BStu: I’m not striving to be thin, but only to be healthy. If I’m healthy at 170 pounds, so be it. I don’t eqate disagreement with me personally, as being anywhere close to what the doctor in the article said to that woman. Had I been his patient, I would have called him on it and let everyone in his waiting room know he was a bigot.
However, when dealing with this issue along with others it can become personal. I’m not trying to make any conversation personal, beyond the fact that I can only speak to my personal experiences. (Note: my experiences are not everyone’s, nor are they to be considered normative.)
I may have misunderstood you, BStu. Are you saying that in no instance does weight ever play a role in a person’s health?

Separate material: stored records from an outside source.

(** A classification, once stored, stays on the record through later
    writes that leave the record in the table. *)
Lemma run_writes_classified pid (ops : list (write (Any:=Any) (float:=float))) :
  ∀ w,
  NoDup (_memory (self w)).*1 →
  (∀ e, py.get pid (_memory (self w)) = Some e → classification e ≠ None) →
  py.get pid (_memory (self w)) ≠ None →
  survives pid ops w →
  ∃ e', py.get pid (_memory (self (run_writes pid ops w))) = Some e'
        ∧ classification e' ≠ None.
Proof.
  induction ops as [|op ops IH]; intros w Hnd Hc Hlive Hs.
  - destruct (py.get pid (_memory (self w))) as [e|] eqn:Hg; [| done].
    exists e. split; [done | by apply Hc].
  - destruct Hs as [Hkeep Hs].
    change (run_writes pid (op :: ops) w)
      with (run_writes pid ops (apply_write pid op w).2).
    destruct (apply_write_history pid op w Hnd) as (Hnd1 & Hstay & _).
    destruct (py.get pid (_memory (self w))) as [e0|] eqn:Hg0; [| done].
    apply IH; [done | | | done].
    + intros e1 Hg1. destruct op as [md | c' | d | cid']; simpl in Hg1.
      * destruct (store_metadata_entry pid md w Hnd) as [_ He].
        rewrite (He e1 Hg1), Hg0. simpl. by apply Hc.
      * destruct (store_classification_run pid c' w) as (w1 & Hrun & Hm & _).
        rewrite Hrun in Hg1. simpl in Hg1.
        rewrite Hm, get_set_item_eq, Hg0 in Hg1. by injection Hg1 as <-.
      * destruct (store_extracted_data_run pid d w) as (w1 & Hrun & Hm & _).
        rewrite Hrun in Hg1. simpl in Hg1.
        rewrite Hm, get_set_item_eq, Hg0 in Hg1. injection Hg1 as <-.
        simpl. by apply Hc.
      * destruct (store_conversation_id_run pid cid' w) as (w1 & Hrun & Hm & _).
        rewrite Hrun in Hg1. simpl in Hg1.
        rewrite Hm, get_set_item_eq, Hg0 in Hg1. injection Hg1 as <-.
        simpl. by apply Hc.
    + destruct (is_metadata op) eqn:Hop; [by apply Hkeep |].
      apply not_eq_None_Some. by apply Hstay.
Qed.

(** After [store_classification] the table cannot be serialised. *)
Lemma store_classification_unserializable pid c w :
  serialize_all (_memory (self (store_classification pid c w).2))
  = Raise py.TypeError.
Proof.
  destruct (store_classification_run pid c w) as (w' & -> & Hm & _). simpl.
  rewrite serialize_all_spec, decide_False; [done |].
  rewrite Forall_forall. intros Hall.
  match type of Hm with _ = py.set_item _ ?x _ =>
    assert ((pid, x) ∈ _memory (self w')) as Hin
      by (rewrite Hm; apply get_Some_elem, get_set_item_eq) end.
  apply Hall in Hin. simpl in Hin.
  by destruct (py.get pid (_memory (self w))).
Qed.

End ReadingFacts.

(** * Further properties of the store *)

Section FurtherClaims.
Context {Any float : Type} {clock : Clock}.
Implicit Types (w : World Any float) (s : SharedMemory Any float)
  (e : MemoryEntry Any float) (pid cid : string)
  (op : write (Any:=Any) (float:=float)).

(** X1: the object is well formed in every world that the public methods
    reach from a new object.  The keys of the table are distinct; every
    entry is stored under its own [processing_id] and has a non-empty
    [agent_history]; every entry with a non-empty conversation id is listed
    in the bucket of that conversation; no bucket is empty or lists an id
    twice. *)
Theorem reachable_well_formed w : reachable w → well_formed (self w).
Proof.
  induction 1 as [? ? ? | pid md w _ IH | pid c w _ IH | pid d w _ IH
                 | pid cid w _ IH | pid w _ IH | w _ IH | w _ IH];
    try destruct IH as (Hok & Hk & Ht).
  - split_and!; [apply store_ok_init | |].
    + intros p e Hin. by apply elem_of_nil in Hin.
    + intros c b Hl. simpl in Hl. by rewrite lookup_empty in Hl.
  - split_and!;
      [by apply store_metadata_ok | by apply store_metadata_keyed
      | by apply store_metadata_tidy].
  - split_and!;
      [by apply store_classification_ok | by apply store_classification_keyed |].
    destruct (store_classification_run pid c w) as (w' & -> & _ & Hidx & _).
    intros c' b. simpl. rewrite Hidx. apply Ht.
  - split_and!;
      [by apply store_extracted_data_ok | by apply store_extracted_data_keyed |].
    destruct (store_extracted_data_run pid d w) as (w' & -> & _ & Hidx & _).
    intros c' b. simpl. rewrite Hidx. apply Ht.
  - split_and!;
      [by apply store_conversation_id_ok | by apply store_conversation_id_keyed
      | by apply store_conversation_id_tidy].
  - split_and!;
      [by apply clear_memory_ok | by apply clear_memory_keyed
      | by apply clear_memory_tidy].
  - split_and!; [apply clear_all_memory_ok | |].
    + intros p e Hin. by apply elem_of_nil in Hin.
    + intros c b Hl. simpl in Hl. by rewrite lookup_empty in Hl.
  - done.
Qed.

(** X2: the counters never drift.  In every world that the public methods
    reach, [total_entries] is the size of the table and
    [active_conversations] is the number of buckets, so a snapshot returned
    by [get_all_memory] carries statistics that agree with the entries and
    the index it carries. *)
Theorem reachable_stats_current w :
  reachable w →
  stats_current (self w)
  ∧ ∀ snap, get_all_memory (self w) = Return snap →
      total_entries (statistics snap) = len (entries snap)
      ∧ active_conversations (statistics snap)
        = Z.of_nat (size (conversation_index snap)).
Proof.
  intros Hr.
  assert (stats_current (self w)) as Hst.
  { induction Hr as [? ? ? | pid md w _ IH | pid c w _ IH | pid d w _ IH
                    | pid cid w _ IH | pid w _ IH | w _ IH | w _ IH].
    - split; [done |]. simpl. by rewrite map_size_empty.
    - apply store_metadata_stats.
    - unfold store_classification, try_except, bind. by rewrite upsert_run.
    - unfold store_extracted_data, try_except, bind. by rewrite upsert_run.
    - unfold store_conversation_id, try_except, bind. by rewrite upsert_run.
    - by apply clear_memory_stats.
    - split; [done |]. simpl. by rewrite map_size_empty.
    - done. }
  split; [done |]. intros snap Hsnap. unfold get_all_memory in Hsnap.
  destruct (serialize_all (_memory (self w))) as [es|] eqn:Hes; [| done].
  apply serialize_all_Return in Hes as ->. by injection Hsnap as <-.
Qed.

(** X3: on an object that satisfies its representation invariant,
    [clear_memory] never raises and never takes its [except] branch: it
    returns [True] exactly when the id has a record, removes that record
    and no other, keeps the order of the records that remain, and leaves
    the world as it was, clock included, when the id is unknown. *)
Theorem clear_memory_removes_exactly pid w :
  store_ok (self w) →
  ∃ w', clear_memory pid w
        = (Return (bool_decide (py.get pid (_memory (self w)) ≠ None)), w')
    ∧ _memory (self w') = filter (λ x, x.1 ≠ pid) (_memory (self w))
    ∧ py.get pid (_memory (self w')) = None
    ∧ (∀ p, p ≠ pid →
         py.get p (_memory (self w')) = py.get p (_memory (self w)))
    ∧ (py.get pid (_memory (self w)) = None → w' = w)
    ∧ store_ok (self w').
Proof.
  intros Hok. pose proof (clear_memory_ok w pid Hok) as Hok'.
  destruct (py.get pid (_memory (self w))) as [e|] eqn:Hg.
  - destruct (clear_memory_known w pid e (proj2 Hok) Hg)
      as (w' & Hrun & Hm & _).
    rewrite Hrun in Hok'. exists w'. rewrite bool_decide_eq_true_2 by done.
    split_and!; [done | | | | done | done].
    + rewrite Hm. apply del_item_filter, Hok.
    + rewrite Hm. apply get_del_item_eq, Hok.
    + intros p Hp. rewrite Hm. by apply get_del_item_ne.
  - rewrite clear_memory_unknown in Hok' |- * by done. exists w.
    rewrite bool_decide_eq_false_2 by (by intros ?).
    split_and!; try done.
    symmetry. apply filter_all. intros [k v] Hin Hk. simpl in Hk. subst k.
    apply get_None in Hg. apply Hg. by apply (list_elem_of_fmap_2 fst _ (pid, v)).
Qed.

I’ve long lost my patience for faux-middle grounders who claim to object to both sides of the debate when that’s not what they are doing at all. They are objecting to the entirity of one side and only extreme rhetoric on the other. What they suggest as compramise really only gives the hate mongers everything they want. Just without the explicit hate monger. Kinder, gentler fat prejudice is still fat prejudice. All the faux-middle grounders are doing is fighting for the status quo. They middle ground they claim is squarely on one side of the debate. But still they insist on the appearance of being “above it all” while their stance betrays them. Insisting on one side give up everything they believe in if the other side just tones down the hate a little is not genuinely trying to find a consensus. Constantly adopting the stance of “well, surely you don’t mean that” is not something I can respond to. If you see fat acceptace as the equivilance of vicious and racist fat hatred, then I don’t know how you can expect me to be able to justify myself to you.

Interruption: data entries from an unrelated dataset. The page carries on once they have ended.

(** The loop of [_gevent_blocking_call] against a backend that answers
    every poll, without end: [backend n] is the answer to the poll
    number [n]. The loop has no bound in the source; [fuel] is the number
    of polls that are followed here, and the value is [None] when the
    loop is still running after them. *)
Fixpoint _gevent_blocking_call_fuel (w : World) (key : string)
    (polling_interval : Z) (backend : nat -> poll_answer) (fuel : nat)
    (response : operation) (attempt : nat) (t : list event)
  : option (res (option operation) * list event) :=
  if bool_decide (op_status response = "DONE") then Some (Ok (Some response), t)
  else
    match fuel with
    | O => None
    | S fuel' =>
        let t1 := t ++ [operation_get_call response] in
        match backend attempt with
        | AnswerEmpty => Some (Ok None, t1)
        | AnswerRaise e => Some (Raise e, t1)
        | AnswerOperation r =>
            match
              (if bool_decide (op_status r = "DONE") then ret tt
               else gevent_sleep w key polling_interval attempt) t1
            with
            | (Ok _, t2) =>
                _gevent_blocking_call_fuel w key polling_interval backend
                  fuel' r (S attempt) t2
            | (Raise e, t2) => Some (Raise e, t2)
            end
        end
    end.

(** ** Nodes and node requests *)

Inductive node_state : Type :=
| NODE_STATE_LAUNCHING
| NODE_STATE_INSTALLED
| NODE_STATE_PROVISIONED.

Record nic : Type := {
  nic_ip : string;
  nic_boot : bool;
}.

Record instance_mapping : Type := {
  im_instance : string;
  im_instance_metadata : list (string * string);
  im_resource_adapter_configuration : string;
}.

Record node : Type := {
  n_name : string;
  n_state : node_state;
  n_nics : list nic;
  n_instance : option instance_mapping;
}.

(** The values of [node_request['status']]: ['pending'], ['success'] and
    ['error']. *)
Inductive request_status : Type :=
| Pending
| Success
| Error.

Global Instance request_status_eq_dec : EqDecision request_status.
Proof. solve_decision. Defined.

(** A node request dict; a key that is not set is [None]. Under
    ['result'] the dict holds what the poller returned: an operation, or
    the empty answer ([Some None]). [nr_history] is not in the source: it
    lists every value ['status'] was assigned, oldest first. *)
Record node_request : Type := {
  nr_node : node;
  nr_status : request_status;
  nr_message : option string;
  nr_instance_name : option string;
  nr_response : option operation;
  nr_result : option (option operation);
  nr_history : list request_status;
}.

Definition set_status (st : request_status) (r : node_request)
  : node_request :=
  {| nr_node := nr_node r; nr_status := st; nr_message := nr_message r;
     nr_instance_name := nr_instance_name r; nr_response := nr_response r;
     nr_result := nr_result r; nr_history := nr_history r ++ [st] |}.

Definition set_message (m : string) (r : node_request) : node_request :=
  {| nr_node := nr_node r; nr_status := nr_status r; nr_message := Some m;
     nr_instance_name := nr_instance_name r; nr_response := nr_response r;
     nr_result := nr_result r; nr_history := nr_history r |}.

Definition set_instance_name (n : string) (r : node_request) : node_request :=
  {| nr_node := nr_node r; nr_status := nr_status r;
     nr_message := nr_message r; nr_instance_name := Some n;
     nr_response := nr_response r; nr_result := nr_result r;
     nr_history := nr_history r |}.

Definition set_response (o : operation) (r : node_request) : node_request :=
  {| nr_node := nr_node r; nr_status := nr_status r;
     nr_message := nr_message r; nr_instance_name := nr_instance_name r;
     nr_response := Some o; nr_result := nr_result r;
     nr_history := nr_history r |}.

Definition set_result (o : option operation) (r : node_request)
  : node_request :=
  {| nr_node := nr_node r; nr_status := nr_status r;
     nr_message := nr_message r; nr_instance_name := nr_instance_name r;
     nr_response := nr_response r; nr_result := Some o;
     nr_history := nr_history r |}.

Definition set_node (f : node -> node) (r : node_request) : node_request :=
  {| nr_node := f (nr_node r); nr_status := nr_status r;
     nr_message := nr_message r; nr_instance_name := nr_instance_name r;
     nr_response := nr_response r; nr_result := nr_result r;
     nr_history := nr_history r |}.

Definition node_set_state (st : node_state) (n : node) : node :=
  {| n_name := n_name n; n_state := st; n_nics := n_nics n;
     n_instance := n_instance n |}.

Definition node_append_nic (c : nic) (n : node) : node :=
  {| n_name := n_name n; n_state := n_state n; n_nics := n_nics n ++ [c];
     n_instance := n_instance n |}.

Definition node_set_instance (i : instance_mapping) (n : node) : node :=
  {| n_name := n_name n; n_state := n_state n; n_nics := n_nics n;
     n_instance := Some i |}.

(** [Gce.__init_new_node] *)
Definition init_new_node (name : string) : node :=
  {| n_name := name; n_state := NODE_STATE_LAUNCHING; n_nics := [];
     n_instance := None |}.

(** One entry of [Gce.__build_node_request_queue]. *)
Definition new_node_request (n : node) : node_request :=
  {| nr_node := n; nr_status := Pending; nr_message := None;
     nr_instance_name := None; nr_response := None; nr_result := None;
     nr_history := [Pending] |}.

(** [Gce.__build_node_request_queue] *)
Definition build_node_request_queue (nodes : list node) : list node_request :=
  new_node_request <$> nodes.

(** The state while one node request is worked on: the request dict and
    the trace. *)
Record rstate : Type := {
  req : node_request;
  tr : list event;
}.

Definition update_req (f : node_request -> node_request) : M rstate unit :=
  modify (fun s => {| req := f (req s); tr := tr s |}).

(** Runs a computation that does not touch the request. *)
Definition on_trace {A} (m : M (list event) A) : M rstate A :=
  fun s =>
    let '(r, t) := m (tr s) in
    (r, {| req := req s; tr := t |}).

(** [Gce.__mark_node_request_failed] *)
Definition mark_node_request_failed (message : string) : M rstate unit :=
  update_req (set_status Error) >>
  if Py.truthy (Some message) then update_req (set_message message)
  else ret tt.

(** ** Disk provisioning *)

(** A dict of [persistent_disks]. *)
Record disk_spec : Type := {
  ds_name : option string;
  ds_sizeGb : Q;
  ds_link : option string;
}.

(** ['%02d' % n] *)
Definition format_02d (n : Z) : string :=
  if (bool_decide (0 <= n) && bool_decide (n < 10))%bool
  then "0" +:+ pretty n else pretty n.

(** [get_disk_volume_name] *)
Definition get_disk_volume_name (instance_name : string) (diskNumber : Z)
  : string :=
  instance_name +:+ "-disk-" +:+ format_02d diskNumber.

(** The order of two disk keys: that of their strings. *)
Definition key_le (a b : Z * disk) : Prop :=
  String.le (pretty a.1) (pretty b.1).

I don’t expect you to justify yourself to me. Here’s the deal: The middle ground you say I’m not standing on exists, because I am squarely on it. I asked for cites to the studies that state that being fat is not bad for you. I asked for more information, and all you can do is attack me for not blindly following along behind you.
That’s fine. I don’t hate you for any reason. I do not hate fat people, because I myself am fat as is most of my family. You don’t truly want a consensus, you just want to rant.